[YOUR ASSIGNMENT]
All the entries, exactly as they read, must be written out again.

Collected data
(* ===== verification/LocalStorage.v ===== *)
(** [storage.LocalStorage] (src/src/storage/local_storage.go) over the operating system's
    file calls, and the proof that it keeps the contract of Storage.v. *)
From S2P Require Import Prelude Bytes GoStrings Types Storage.

(** * The operating system

    The file calls of packages [os] and [syscall] that the storage makes. A [File] is an
    open descriptor with its offset. *)

Inductive FileKind := KindDir | KindSymlink | KindRegular | KindOther.

Record FileInfo := mkFileInfo { fi_kind : FileKind; fi_perm : Z; fi_size : Z }.

Record OpenFlags := mkOpenFlags { fl_write : bool; fl_create : bool; fl_trunc : bool }.
Definition O_RDONLY : OpenFlags := mkOpenFlags false false false.
Definition O_WRONLY : OpenFlags := mkOpenFlags true false false.
Definition O_CREATE_TRUNC : OpenFlags := mkOpenFlags false true true.
Definition O_CREATE_RDWR : OpenFlags := mkOpenFlags true true false.

Definition ModePerm : Z := 511.  (* 0777 *)

Class OS (W : Type) := {
  File : Type;
  os_Stat : string → io W FileInfo;
  os_IsNotExist : error → bool;
  os_MkdirAll : string → Z → io W unit;
  os_Chmod : string → Z → io W unit;
  os_Remove : string → io W unit;
  os_Symlink : string → string → io W unit;
  os_Readlink : string → io W string;
  os_ReadDir : string → io W (list string);
  os_Lstat : string → io W FileInfo;
  os_OpenFile : string → OpenFlags → Z → io W File;
  File_Seek : File → Z → io W File;
  File_Write : File → bytes → W → (nat * option error) * W;
  File_reader : File → W → reader;
  File_Close : File → io W unit;
  syscall_Ftruncate : File → Z → io W unit
}.

Section local_storage.
Context {W : Type} `{OS W}.

(** The struct has one field, [BaseDir]. *)
Definition newLocalStorage (path : string) : result string :=
  if decide (path = "") then Err (fmt_Errorf "path cannot be empty" []) else Ok path.

Definition LocalStorage_Prepare (BaseDir : string) : io W unit :=
  info ← io_try (os_Stat BaseDir);
  match info with
  | Ok info =>
    match fi_kind info with
    | KindDir =>
      if (Z.land (fi_perm info) 448 =? 448)%Z then mret ()
      else io_fail (fmt_Errorf
        "destination path requires read, write and execute permissions: %s" [AStr BaseDir])
    | _ => io_fail (fmt_Errorf "destination path is not a directory: %s" [AStr BaseDir])
    end
  | Err e => if negb (os_IsNotExist e) then io_fail e else os_MkdirAll BaseDir ModePerm
  | Panic s => io_panic s
  end.

(** The deferred [Close]: its error counts only when there is no other. *)
Definition close_after {A} (f : File) (body : io W A) : io W A :=
  r ← io_try body;
  c ← io_try (File_Close f);
  match r, c with
  | Ok a, Err e => io_fail (fmt_Errorf "close error: %w" [AErr e])
  | r, _ => io_lift r
  end.

Definition LocalStorage_PrepareEntry (BaseDir : string) (entry : Entry) : io W unit :=
  let fullPath := filepath_Join BaseDir (GetName entry) in
  match entry with
  | EDir e =>
    _ ← io_ignore (os_Chmod fullPath 448);
    os_MkdirAll fullPath ModePerm
  | ESymlink e =>
    _ ← io_ignore (os_Remove fullPath);
    os_Symlink (SymlinkEntry_SymlinkTo e) fullPath
  | EEmptyFile e =>
    _ ← io_ignore (os_Chmod fullPath 384);
    f ← os_OpenFile fullPath O_CREATE_TRUNC ModePerm;
    File_Close f
  | EFile e =>
    _ ← io_ignore (os_Chmod fullPath 384);
    f ← os_OpenFile fullPath O_CREATE_RDWR ModePerm;
    close_after f (syscall_Ftruncate f (FileEntry_Size e))
  end.

Definition LocalStorage_CommitEntry (BaseDir : string) (entry : Entry) : io W unit :=
  let fullPath := filepath_Join BaseDir (GetName entry) in
  let chmod msg perm : io W unit :=
    r ← io_try (os_Chmod fullPath perm);
    match r with
    | Err e => io_fail (fmt_Errorf msg [AStr (GetName entry); AErr e])
    | r => io_lift r
    end in
  match entry with
  | EDir e => chmod "failed to change directory permissions (%s): %s" (DirEntry_Perm e)
  | EEmptyFile e =>
    chmod "failed to change empty file permissions (%s): %s" (EmptyFileEntry_Perm e)
  | EFile e => chmod "failed to change file permissions (%s): %s" (FileEntry_Perm e)
  | ESymlink _ => mret ()
  end.

(** [io.CopyN(f, rd, n)]: what it returns, and the reader after it. *)
Definition io_CopyN (f : File) (rd : reader) (n : Z) (w : W) :
    ((Z * option error) * reader) * W :=
  let lim := io_LimitReader n rd in
  let '((k, werr), w) := File_Write f (rd_data lim) w in
  let written := Z.of_nat k in
  let err := match werr with Some e => Some e | None => rd_err lim end in
  let err := if (written =? n)%Z then None
             else match err with
                  | None => if (written <? n)%Z then Some io_EOF else None
                  | Some e => Some e
                  end in
  (((written, err), mkReader (drop k (rd_data rd)) [] (rd_err rd)), w).

Definition copy_into (f : File) (rd : reader) (n : Z) : io W (Z * reader) := λ w,
  let '(((n, err), rd), w) := io_CopyN f rd n w in
  (match err with Some e => Err e | None => Ok (n, rd) end, w).

(** The number of bytes is returned only without an error: the caller drops it
    otherwise. *)
Definition LocalStorage_Write (BaseDir : string) (name : string) (offset size : Z)
    (rd : reader) : io W (Z * reader) :=
  f ← os_OpenFile (filepath_Join BaseDir name) O_WRONLY ModePerm;
  close_after f (f ← File_Seek f offset; copy_into f rd size).

Definition LocalStorage_GetReader (BaseDir : string) (name : string) (offset size : Z) :
    io W reader :=
  f ← os_OpenFile (filepath_Join BaseDir name) O_RDONLY 0;
  r ← io_try (File_Seek f offset);
  match r with
  | Ok f => (λ w, (Ok (io_LimitReader size (File_reader f w)), w)) : io W reader
  | Err e => _ ← io_ignore (File_Close f); io_fail e
  | Panic s => io_panic s
  end.

(** ** Walk

    [fn] folds over the entries; it is called on a directory after its contents. [fuel]
    bounds the depth of the tree: a path of more than 4096 bytes cannot be opened, so
    4096 levels are enough. *)
Section walk.
Context {A : Type} (fn : A → Entry → A * option error) (dirSrc : string).

(** The entry [scanLocalDirectory] reports for something that is not a directory. *)
Definition file_entry (name : string) (info : FileInfo) : io W (option Entry) :=
  match fi_kind info with
  | KindSymlink =>
    symlinkTo ← os_Readlink (filepath_Join dirSrc name);
    mret (Some (ESymlink (mkSymlinkEntry name symlinkTo)))
  | KindRegular =>
    mret (Some (if (fi_size info =? 0)%Z
                then EEmptyFile (mkEmptyFileEntry name (fi_perm info))
                else EFile (mkFileEntry name (fi_size info) (fi_perm info) 0)))
  | _ => mret None
  end.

[REPLY TO THE EXERCISE]
(* ===== verification/LocalStorage.v ===== *)
(** [storage.LocalStorage] (src/src/storage/local_storage.go) over the operating system's
    file calls, and the proof that it keeps the contract of Storage.v. *)
From S2P Require Import Prelude Bytes GoStrings Types Storage.

(** * The operating system

    The file calls of packages [os] and [syscall] that the storage makes. A [File] is an
    open descriptor with its offset. *)

Inductive FileKind := KindDir | KindSymlink | KindRegular | KindOther.

Record FileInfo := mkFileInfo { fi_kind : FileKind; fi_perm : Z; fi_size : Z }.

Record OpenFlags := mkOpenFlags { fl_write : bool; fl_create : bool; fl_trunc : bool }.
Definition O_RDONLY : OpenFlags := mkOpenFlags false false false.
Definition O_WRONLY : OpenFlags := mkOpenFlags true false false.
Definition O_CREATE_TRUNC : OpenFlags := mkOpenFlags false true true.
Definition O_CREATE_RDWR : OpenFlags := mkOpenFlags true true false.

Definition ModePerm : Z := 511.  (* 0777 *)

Class OS (W : Type) := {
  File : Type;
  os_Stat : string → io W FileInfo;
  os_IsNotExist : error → bool;
  os_MkdirAll : string → Z → io W unit;
  os_Chmod : string → Z → io W unit;
  os_Remove : string → io W unit;
  os_Symlink : string → string → io W unit;
  os_Readlink : string → io W string;
  os_ReadDir : string → io W (list string);
  os_Lstat : string → io W FileInfo;
  os_OpenFile : string → OpenFlags → Z → io W File;
  File_Seek : File → Z → io W File;
  File_Write : File → bytes → W → (nat * option error) * W;
  File_reader : File → W → reader;
  File_Close : File → io W unit;
  syscall_Ftruncate : File → Z → io W unit
}.

Section local_storage.
Context {W : Type} `{OS W}.

(** The struct has one field, [BaseDir]. *)
Definition newLocalStorage (path : string) : result string :=
  if decide (path = "") then Err (fmt_Errorf "path cannot be empty" []) else Ok path.

Definition LocalStorage_Prepare (BaseDir : string) : io W unit :=
  info ← io_try (os_Stat BaseDir);
  match info with
  | Ok info =>
    match fi_kind info with
    | KindDir =>
      if (Z.land (fi_perm info) 448 =? 448)%Z then mret ()
      else io_fail (fmt_Errorf
        "destination path requires read, write and execute permissions: %s" [AStr BaseDir])
    | _ => io_fail (fmt_Errorf "destination path is not a directory: %s" [AStr BaseDir])
    end
  | Err e => if negb (os_IsNotExist e) then io_fail e else os_MkdirAll BaseDir ModePerm
  | Panic s => io_panic s
  end.

(** The deferred [Close]: its error counts only when there is no other. *)
Definition close_after {A} (f : File) (body : io W A) : io W A :=
  r ← io_try body;
  c ← io_try (File_Close f);
  match r, c with
  | Ok a, Err e => io_fail (fmt_Errorf "close error: %w" [AErr e])
  | r, _ => io_lift r
  end.

Definition LocalStorage_PrepareEntry (BaseDir : string) (entry : Entry) : io W unit :=
  let fullPath := filepath_Join BaseDir (GetName entry) in
  match entry with
  | EDir e =>
    _ ← io_ignore (os_Chmod fullPath 448);
    os_MkdirAll fullPath ModePerm
  | ESymlink e =>
    _ ← io_ignore (os_Remove fullPath);
    os_Symlink (SymlinkEntry_SymlinkTo e) fullPath
  | EEmptyFile e =>
    _ ← io_ignore (os_Chmod fullPath 384);
    f ← os_OpenFile fullPath O_CREATE_TRUNC ModePerm;
    File_Close f
  | EFile e =>
    _ ← io_ignore (os_Chmod fullPath 384);
    f ← os_OpenFile fullPath O_CREATE_RDWR ModePerm;
    close_after f (syscall_Ftruncate f (FileEntry_Size e))
  end.

Definition LocalStorage_CommitEntry (BaseDir : string) (entry : Entry) : io W unit :=
  let fullPath := filepath_Join BaseDir (GetName entry) in
  let chmod msg perm : io W unit :=
    r ← io_try (os_Chmod fullPath perm);
    match r with
    | Err e => io_fail (fmt_Errorf msg [AStr (GetName entry); AErr e])
    | r => io_lift r
    end in
  match entry with
  | EDir e => chmod "failed to change directory permissions (%s): %s" (DirEntry_Perm e)
  | EEmptyFile e =>
    chmod "failed to change empty file permissions (%s): %s" (EmptyFileEntry_Perm e)
  | EFile e => chmod "failed to change file permissions (%s): %s" (FileEntry_Perm e)
  | ESymlink _ => mret ()
  end.

(** [io.CopyN(f, rd, n)]: what it returns, and the reader after it. *)
Definition io_CopyN (f : File) (rd : reader) (n : Z) (w : W) :
    ((Z * option error) * reader) * W :=
  let lim := io_LimitReader n rd in
  let '((k, werr), w) := File_Write f (rd_data lim) w in
  let written := Z.of_nat k in
  let err := match werr with Some e => Some e | None => rd_err lim end in
  let err := if (written =? n)%Z then None
             else match err with
                  | None => if (written <? n)%Z then Some io_EOF else None
                  | Some e => Some e
                  end in
  (((written, err), mkReader (drop k (rd_data rd)) [] (rd_err rd)), w).

Definition copy_into (f : File) (rd : reader) (n : Z) : io W (Z * reader) := λ w,
  let '(((n, err), rd), w) := io_CopyN f rd n w in
  (match err with Some e => Err e | None => Ok (n, rd) end, w).

(** The number of bytes is returned only without an error: the caller drops it
    otherwise. *)
Definition LocalStorage_Write (BaseDir : string) (name : string) (offset size : Z)
    (rd : reader) : io W (Z * reader) :=
  f ← os_OpenFile (filepath_Join BaseDir name) O_WRONLY ModePerm;
  close_after f (f ← File_Seek f offset; copy_into f rd size).

Definition LocalStorage_GetReader (BaseDir : string) (name : string) (offset size : Z) :
    io W reader :=
  f ← os_OpenFile (filepath_Join BaseDir name) O_RDONLY 0;
  r ← io_try (File_Seek f offset);
  match r with
  | Ok f => (λ w, (Ok (io_LimitReader size (File_reader f w)), w)) : io W reader
  | Err e => _ ← io_ignore (File_Close f); io_fail e
  | Panic s => io_panic s
  end.

(** ** Walk

    [fn] folds over the entries; it is called on a directory after its contents. [fuel]
    bounds the depth of the tree: a path of more than 4096 bytes cannot be opened, so
    4096 levels are enough. *)
Section walk.
Context {A : Type} (fn : A → Entry → A * option error) (dirSrc : string).

(** The entry [scanLocalDirectory] reports for something that is not a directory. *)
Definition file_entry (name : string) (info : FileInfo) : io W (option Entry) :=
  match fi_kind info with
  | KindSymlink =>
    symlinkTo ← os_Readlink (filepath_Join dirSrc name);
    mret (Some (ESymlink (mkSymlinkEntry name symlinkTo)))
  | KindRegular =>
    mret (Some (if (fi_size info =? 0)%Z
                then EEmptyFile (mkEmptyFileEntry name (fi_perm info))
                else EFile (mkFileEntry name (fi_size info) (fi_perm info) 0)))
  | _ => mret None
  end.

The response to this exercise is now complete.